## WORK TO COMPLETE
In the records below, find the line holding "(mkState (hid_close h" and the line holding "split; [now rewrite T, app_assoc|].". Set down both, with every line between them, exactly.

## SUPPLIED RECORDS
....................

(** [connect_hid], entered with [self.device] None. *)
Lemma connect_hid_fresh (s : State W H) :
  device s = None ->
  exists s' evs,
    connect_hid s = (s', Ok tt)
    /\ trace s' = trace s ++ evs
    /\ opened_handles evs = closes_of evs ++ held (device s')
    /\ ((exists h v, device s' = Some h
                     /\ messages_of evs = [MsgConnected v])
        \/ (device s' = None
            /\ (messages_of evs = [MsgNotFound]
                \/ messages_of evs = [MsgConnectFailed]))).
Proof.
  intros Hd. unfold connect_hid, try_except, bind, enumerate.
  destruct (hid_enumerate _ _ (world s)) as [w0 [devices|]].
  - fold (enumerated w0 true s).
    destruct (connect_loop_fresh devices (enumerated w0 true s) Hd)
      as (s1 & b & evs & E & T & B & Hc).
    rewrite E. cbn [trace enumerated] in T.
    destruct Hc as [(-> & D1 & M1 & _) | (-> & h & v & D1 & M1)].
    + unfold get_device. rewrite D1.
      eexists _, (EvEnumerate true :: evs ++ [EvMessage MsgNotFound]).
      split; [reflexivity|]. cbn [trace device emit].
      split; [rewrite T, <- !app_assoc; reflexivity|].
      rewrite D1 in *. cbn [held opened_handles closes_of messages_of] in *.
      rewrite opened_handles_app, closes_of_app, messages_of_app, B, M1.
      split; [reflexivity|]. right. auto.
    + exists s1, (EvEnumerate true :: evs).
      split; [reflexivity|].
      split; [now rewrite T, <- app_assoc|].
      split; [exact B|]. left. exists h, v. auto.
  - unfold get_device, emit, device_close, set_device.
    cbn [world clock device trace]. rewrite Hd.
    eexists _, [EvEnumerate false; EvMessage MsgConnectFailed].
    split; [reflexivity|]. cbn [trace device].
    split; [rewrite <- !app_assoc; reflexivity|].
    split; [reflexivity|]. right. auto.
Qed.

(** X5. Started with no device open, [connect_hid] leaks no handle:
    whatever the devices do, the handles it opened are the ones it
    closed, in the same order, followed by the one it keeps in
    [self.device], if any. *)
Theorem connect_handle_balance (s : State W H) :
  device s = None ->
  exists s' evs,
    connect_hid s = (s', Ok tt)
    /\ trace s' = trace s ++ evs
    /\ opened_handles evs = closes_of evs ++ held (device s').
Proof.
  intros Hd.
  destruct (connect_hid_fresh s Hd) as (s' & evs & E & T & B & _).
  exists s', evs. auto.
Qed.

(** X6. Started with no device open, [connect_hid] never raises and shows
    exactly one message box; [self.device] is set afterwards exactly when
    that box is the success message. *)
Theorem connect_one_message (s : State W H) :
  device s = None ->
  exists s' evs,
    connect_hid s = (s', Ok tt)
    /\ trace s' = trace s ++ evs
    /\ ((exists h v, device s' = Some h
                     /\ messages_of evs = [MsgConnected v])
        \/ (device s' = None
            /\ (messages_of evs = [MsgNotFound]
                \/ messages_of evs = [MsgConnectFailed]))).
Proof.
  intros Hd.
  destruct (connect_hid_fresh s Hd) as (s' & evs & E & T & _ & M).
  exists s', evs. auto.
Qed.

(** X7. When no candidate is kept and either no device was open before
    or at least one candidate was enumerated, [connect_hid] has tried
    every enumerated path, in enumeration order, ends with
    [self.device] None and shows the not-found warning last. *)
Theorem connect_not_found (devices : list DeviceInfo) (s : State W H)
    (w0 : W) (s1 : State W H) :
  device s = None \/ devices <> [] ->
  hid_enumerate LILY58_VENDOR_ID LILY58_PRODUCT_ID (world s)
  = (w0, Some devices) ->
  connect_loop devices (enumerated w0 true s) = (s1, Ok false) ->
  exists s' evs,
    connect_hid s = (s', Ok tt)
    /\ device s' = None
    /\ trace s' = trace s ++ [EvEnumerate true] ++ evs
                    ++ [EvMessage MsgNotFound]
    /\ opens_of evs = map path devices
    /\ failed_probes (map path devices) evs.
Proof.
  intros Hd He Hl.
  destruct (connect_loop_failed _ _ _ Hl) as (evs & T & F & D).
  cbn [trace enumerated] in T.
  assert (D1 : device s1 = None).
  { destruct devices as [|d rest]; [|apply D; discriminate].
    cbn in Hl. injection Hl as <-.
    destruct Hd as [Hd | Hd]; [exact Hd|congruence]. }
  unfold connect_hid, try_except, bind, enumerate. rewrite He.
  fold (enumerated w0 true s). rewrite Hl.
  unfold get_device. rewrite D1.
  eexists _, evs. split; [reflexivity|]. cbn [trace device emit].
  split; [exact D1|].
  split; [rewrite T, <- !app_assoc; reflexivity|].
  split; [exact (failed_probes_opens _ _ F)|exact F].
Qed.

(** X8. When enumeration itself raises, [connect_hid] opens nothing, shows
    the connection error, closes the handle an earlier connection left in
    [self.device], if any, and leaves [self.device] None. *)
Theorem connect_enumerate_fails (s : State W H) (w0 : W) :
  hid_enumerate LILY58_VENDOR_ID LILY58_PRODUCT_ID (world s) = (w0, None) ->
  exists s',
    connect_hid s = (s', Ok tt)
    /\ device s' = None
    /\ trace s' = trace s ++ [EvEnumerate false; EvMessage MsgConnectFailed]
                    ++ map EvClose (held (device s)).
Proof.
  intros He. unfold connect_hid, try_except, bind, enumerate. rewrite He.
  unfold get_device, emit, device_close, set_device.
  cbn [world clock device trace].
  destruct (device s) as [old|].
  - eexists. split; [reflexivity|]. cbn [trace device held map].
    split; [reflexivity|]. now rewrite <- !app_assoc.
  - eexists. split; [reflexivity|]. cbn [trace device held map].
    split; [reflexivity|]. now rewrite <- !app_assoc.
Qed.

(** X9. [connect_hid] does not close a handle that is already in
    [self.device] before it replaces it: when the first candidate's probe
    succeeds, nothing is closed and [self.device] holds the new handle. *)
Theorem reconnect_leaves_old_handle_open (d : DeviceInfo)
    (rest : list DeviceInfo) (s : State W H) (old : H) (w0 : W)
    (s1 : State W H) :
  device s = Some old ->
  hid_enumerate LILY58_VENDOR_ID LILY58_PRODUCT_ID (world s)
  = (w0, Some (d :: rest)) ->
  probe d (enumerated w0 true s) = (s1, Ok true) ->
  connect_hid s = (s1, Ok tt)
  /\ exists evs h,
       trace s1 = trace s ++ evs
       /\ closes_of evs = []
       /\ opened_handles evs = [h]
       /\ device s1 = Some h.
Proof.
  intros Hd He Hp.
  split.
  { apply (connect_hid_connected _ _ _ _ He).
    rewrite connect_loop_cons, Hp. reflexivity. }
  destruct (probe_spec d (enumerated w0 true s))
    as (s' & b & evs & E & T & Hc).
  rewrite Hp in E. injection E as <- <-.
  destruct Hc as [([=] & _) | (_ & h & v & hs & D1 & -> & Fh)].
  cbn [trace enumerated] in T.
  destruct (handshake_no_open_close _ _ Fh) as (_ & Hcl).
  destruct (handshake_quiet _ _ Fh) as (Hoh & _).
  exists (EvEnumerate true :: [EvOpen (path d) (Some h)] ++ hs
            ++ [EvMessage (MsgConnected v)]), h.
  split; [rewrite T, <- !app_assoc; reflexivity|].
  cbn [app closes_of opened_handles].
  rewrite closes_of_app, opened_handles_app, Hcl, Hoh. auto.
Qed.

(** X10. With a device already open and an empty enumeration,
    [connect_hid] is silent: no message box, no open, no close, and
    [self.device] keeps the old handle. *)
Theorem connect_empty_enumeration_silent (s : State W H) (old : H)
    (w0 : W) :
  device s = Some old ->
  hid_enumerate LILY58_VENDOR_ID LILY58_PRODUCT_ID (world s) = (w0, Some []) ->
  connect_hid s = (enumerated w0 true s, Ok tt)
  /\ device (enumerated w0 true s) = Some old
  /\ trace (enumerated w0 true s) = trace s ++ [EvEnumerate true].
Proof.
  intros Hd He. unfold connect_hid, try_except, bind, enumerate.
  rewrite He. fold (enumerated w0 true s). cbn [connect_loop ret].
  unfold get_device. cbn [device enumerated]. rewrite Hd. auto.
Qed.

Lemma cleanup_run (s : State W H) :
  cleanup s
  = match device s with
    | Some h =>
        (mkState (hid_close h (world s)) (clock s) (device s)
                 (trace s ++ [EvClose h]), Ok tt)
    | None => (s, Ok tt)
    end.
Proof.
  destruct s as [w c [h|] t]; reflexivity.
Qed.

(** X11. [cleanup] after a discovery started with no device open closes
    what discovery kept: over the two calls every handle opened is closed,
    in the order of opening.  [cleanup] does not clear [self.device]. *)
Theorem connect_then_cleanup_closes_all (s : State W H) :
  device s = None ->
  exists s1 s2 evs,
    connect_hid s = (s1, Ok tt)
    /\ cleanup s1 = (s2, Ok tt)
    /\ trace s2 = trace s ++ evs
    /\ opened_handles evs = closes_of evs
    /\ device s2 = device s1.
Proof.
  intros Hd.
  destruct (connect_hid_fresh s Hd) as (s1 & evs & E & T & B & _).
  exists s1. rewrite cleanup_run.
  destruct (device s1) as [h|] eqn:D1.
  - eexists _, (evs ++ [EvClose h]).
    split; [exact E|]. split; [reflexivity|]. cbn [trace device].
    split; [now rewrite T, app_assoc|].
    split; [|reflexivity].
    rewrite opened_handles_app, closes_of_app, B. cbn. apply app_nil_r.
  - exists s1, evs.
    split; [exact E|]. split; [reflexivity|].
    split; [exact T|]. split; [|exact D1].
    rewrite B. apply app_nil_r.
Qed.

End DiscoveryMore.

(** ** The transfer: its events in order *)

Section TransferMore.

Context {W H : Type} {Api : HidApi W H}.

Lemma exchange_trace (kind : WriteKind) (command : list Z) (timeout : Z)
    (s : State W H) (h : H) :
  device s = Some h ->
  exists s' r evs,
    exchange kind command timeout s = (s', r)
    /\ trace s' = trace s ++ evs
    /\ device s' = Some h
    /\ ((exists resp, r = Ok (Some resp)
                      /\ acked_exchange h kind command evs)
        \/ (r = Ok None
            /\ exists idle, evs = EvWrite kind h command true :: idle
                            /\ Forall (idle_event h) idle)
        \/ (r = Raise HIDException /\ evs = [EvWrite kind h command false])
        \/ (r = Raise ValueError /\ evs = []
            /\ forallb is_byte command = false)).
Proof.
  intros Hd. rewrite exchange_run, Hd.
  destruct (forallb is_byte command) eqn:Eb.
  - destruct (hid_write h command (world s)) as [w' [|]].
    + destruct (read_with_timeout_trace timeout
                  (written kind command h w' true s) h Hd)
        as (s' & o & evs & E & T & D & Hs).
      cbn [trace written] in T.
      exists s', (Ok o), (EvWrite kind h command true :: evs).
      split; [exact E|].
      split; [now rewrite T, <- app_assoc|].
      split; [exact D|].
      destruct o as [resp|].
      * left. exists resp. split; [reflexivity|].
        destruct Hs as (idle & -> & Fi & Hn). exists idle, resp. auto.
      * right. left. split; [reflexivity|]. exists evs. auto.
    + exists (written kind command h w' false s), (Raise HIDException),
        [EvWrite kind h command false].
      split; [reflexivity|]. split; [reflexivity|].
      split; [exact Hd|]. right. right. left. auto.
  - exists s, (Raise ValueError), [].
    split; [reflexivity|]. split; [now rewrite app_nil_r|].
    split; [exact Hd|]. right. right. right. auto.
Qed.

....................

## RESPONSE TO THE EXERCISE
        (mkState (hid_close h (world s)) (clock s) (device s)
                 (trace s ++ [EvClose h]), Ok tt)
    | None => (s, Ok tt)
    end.
Proof.
  destruct s as [w c [h|] t]; reflexivity.
Qed.

(** X11. [cleanup] after a discovery started with no device open closes
    what discovery kept: over the two calls every handle opened is closed,
    in the order of opening.  [cleanup] does not clear [self.device]. *)
Theorem connect_then_cleanup_closes_all (s : State W H) :
  device s = None ->
  exists s1 s2 evs,
    connect_hid s = (s1, Ok tt)
    /\ cleanup s1 = (s2, Ok tt)
    /\ trace s2 = trace s ++ evs
    /\ opened_handles evs = closes_of evs
    /\ device s2 = device s1.
Proof.
  intros Hd.
  destruct (connect_hid_fresh s Hd) as (s1 & evs & E & T & B & _).
  exists s1. rewrite cleanup_run.
  destruct (device s1) as [h|] eqn:D1.
  - eexists _, (evs ++ [EvClose h]).
    split; [exact E|]. split; [reflexivity|]. cbn [trace device].
    split; [now rewrite T, app_assoc|].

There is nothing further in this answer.